3.3 Challenges and Breakthroughs in Immunotherapy Strategies

Argument: Immunotherapy for CNS tumors must account for the unique interplay between neurons, immune cells, and tumor cells.

3.3.1 Challenges with Immune Checkpoint Inhibitors (ICIs)

  • Clinical trial data:
    • Phase III CheckMate 498548 trials showed nivolumab failed to improve survival in GBM (regardless of MGMT methylation status).
    • Neoadjuvant pembrolizumab may be more effective: Preoperative use upregulates T cell-related gene expression.

3.3.2 Advances in CAR-T Therapy

  • Target exploration:
    • IL13Rα2-CAR-T: One patient achieved a complete response (CR) lasting 7.5 months.
    • GD2-CAR-T: For H3K27M-mutant gliomas, 4 of 11 patients showed 50%–100% tumor reduction, with a median OS of 20.6 months.
  • Delivery optimization: Intracranial administration (e.g., intracerebroventricular infusion) outperforms intravenous delivery.

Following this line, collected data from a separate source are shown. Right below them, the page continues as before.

(* ===== verification/KeyRing.v ===== *)
(** * Encryption keys and the hash-chain key ([KeyRing], [key_id_from_bytes],
      [derive_hash_init] and [xor32] of [logdb/src/lib.rs]; [resolve_chain_key]
      and [mask_chain_key] of [logdb/src/recovery.rs] build on them) *)
From stdpp Require Import base list numbers.
From coqutil Require Import Byte.
From Stdlib Require Import ZArith Lia.
From S2P Require Import Prelude Externals.
Open Scope Z_scope.

(** [decrypt_keys] starts with the active key. *)
Record KeyRing := mkKeyRing {
  kr_active : bytes;
  kr_active_id : Z;
  decrypt_keys : list (Z * bytes);
}.

(** One round of 128-bit FNV-1a. *)
Definition FNV_OFFSET : Z := 0x6c62272e07bb014262b821756295c58d.
Definition FNV_PRIME : Z := 0x0000000001000000000000000000013b.

Definition fnv_step (h : Z) (b : byte) : Z := u128 (Z.lxor h (byte.unsigned b) * FNV_PRIME).

Definition key_id_from_bytes (b : bytes) : Z :=
  let h := foldl fnv_step FNV_OFFSET b in
  if h =? 0 then 1 else h.

Definition kr_single (key : bytes) : KeyRing :=
  let id := key_id_from_bytes key in mkKeyRing key id [(id, key)].

Definition kr_new (active : bytes) (prior : list bytes) : KeyRing :=
  let active_id := key_id_from_bytes active in
  mkKeyRing active active_id
    ((active_id, active) :: map (fun k => (key_id_from_bytes k, k)) prior).

Definition kr_with_ids (active_id : Z) (active : bytes) (prior : list (Z * bytes)) : KeyRing :=
  mkKeyRing active active_id ((active_id, active) :: prior).

(** [decrypt_keys.iter().find(|(kid, _)| *kid == id)]. *)
Definition key_for_id (kr : KeyRing) (id : Z) : option bytes :=
  snd <$> List.find (fun k => k.1 =? id) (decrypt_keys kr).

(** [b"logdb-hash-chain-init-v1"]. *)
Definition HASH_CHAIN_INIT : bytes :=
  map byte.of_Z [108; 111; 103; 100; 98; 45; 104; 97; 115; 104; 45; 99; 104; 97; 105; 110;
                 45; 105; 110; 105; 116; 45; 118; 49].

Definition derive_hash_init `{Externals} (key : bytes) : bytes := blake3_keyed key HASH_CHAIN_INIT.

Definition byte_xor (a b : byte) : byte := byte.of_Z (Z.lxor (byte.unsigned a) (byte.unsigned b)).

(** The loop over 32 indices. *)
Definition xor32 (a b : bytes) : bytes := zip_with byte_xor a b.

(** ** Lemmas *)

Lemma byte_xor_cancel a b : byte_xor (byte_xor a b) b = a.
Proof.
  unfold byte_xor. pose proof (byte.unsigned_range a). pose proof (byte.unsigned_range b).
  rewrite byte.unsigned_of_Z. unfold byte.wrap.
  assert (Z.lxor (byte.unsigned a) (byte.unsigned b) mod 2 ^ 8 =
    Z.lxor (byte.unsigned a) (byte.unsigned b)) as ->.
  { apply Z.mod_small. split; [by apply Z.lxor_nonneg; lia|].
    destruct (decide (Z.lxor (byte.unsigned a) (byte.unsigned b) = 0)) as [->|Hne]; [lia|].
    apply Z.log2_lt_pow2; [pose proof (proj2 (Z.lxor_nonneg (byte.unsigned a) (byte.unsigned b))); lia|].
    eapply Z.le_lt_trans; [apply Z.log2_lxor; lia|].
    apply Z.max_lub_lt; (destruct (decide (0 < byte.unsigned a)), (decide (0 < byte.unsigned b))); 
      first [apply Z.log2_lt_pow2; lia
            |replace (byte.unsigned a) with 0 by lia; done|replace (byte.unsigned b) with 0 by lia; done]. }
  rewrite Z.lxor_assoc, Z.lxor_nilpotent, Z.lxor_0_r. apply byte.of_Z_unsigned.
Qed.

(** Masking twice with the same bytes is the identity. *)
Lemma xor32_cancel a b : length a = length b -> xor32 (xor32 a b) b = a.
Proof.
  revert b. induction a as [|x a IH]; intros [|y b] Hl; simpl in *; try done.
  f_equal; [apply byte_xor_cancel|]. apply IH. lia.
Qed.

Lemma length_xor32 a b : length a = length b -> length (xor32 a b) = length a.
Proof. intros. unfold xor32. rewrite length_zip_with. lia. Qed.

(** A derived id is never the "absent" value 0 of the segment header, and fits
    its 128-bit field. *)
Lemma key_id_range b : 0 < key_id_from_bytes b < 2 ^ 128.
Proof.
  unfold key_id_from_bytes. assert (in_range 128 (foldl fnv_step FNV_OFFSET b)) as [Hl Hu].
  { destruct b as [|x b] using rev_ind; [by vm_compute|].
    rewrite foldl_app. simpl. unfold fnv_step at 1. apply wrap_range. lia. }
  destruct (Z.eqb_spec (foldl fnv_step FNV_OFFSET b) 0); [lia|]. lia.
Qed.

Lemma key_for_active kr k :
  decrypt_keys kr = (kr_active_id kr, kr_active kr) :: k ->
  key_for_id kr (kr_active_id kr) = Some (kr_active kr).
Proof. intros He. unfold key_for_id. rewrite He. simpl. by rewrite Z.eqb_refl. Qed.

3.3.3 Potential of Oncolytic Viruses (OVs)

  • Key studies:
    • HSV-1-derived teserpaturev approved in Japan for recurrent GBM, with a median OS of 20.2 months in Phase III trials.
    • Polio-rhinovirus chimera (PVSRIPO) extended survival in recurrent GBM.

3.4 Neurotoxicity of Immunotherapy

Argument: CNS immunotherapy toxicity mechanisms are unique and require tailored management.
- Classification:
- Immune effector cell-associated neurotoxicity syndrome (ICANS): Linked to blood-brain barrier disruption.
- Tumor inflammation-associated neurotoxicity (TIAN): Two subtypes (mechanical compression vs. neural network dysfunction).
- Management challenges: Dexamethasone may impair CAR-T efficacy, necessitating precision anti-inflammatory strategies like IL-1R antagonist anakinra.

4. Research Value and Highlights

4.1 Scientific Contributions

  1. Theoretical innovation: Establishes a “neural-immune-tumor” tripartite interaction framework, debunking the “immune privilege” dogma.
  2. Clinical translation:
    • Proposes GD2-CAR-T as a breakthrough for pediatric diffuse midline gliomas.
    • Reveals OVs’ novel mechanism of activating CNS antitumor immunity via viral pathogen-associated molecular patterns (PAMPs).

4.2 Practical Implications

  1. Combination strategies: Sequential CAR-T and OV therapy may synergistically enhance T cell infiltration.
  2. Toxicity management: CXCR3 antagonists show potential in preventing long-term cognitive impairment from microglial activation.

5. Important Addenda

  • Sex differences: The paper notes sex-specific immune responses but calls for further mechanistic studies.
  • Emerging technologies:
    • Logic-gated CAR-T to address tumor heterogeneity.
    • mRNA vaccines targeting mutational profiles (e.g., early clinical responses to H3K27M peptide vaccines).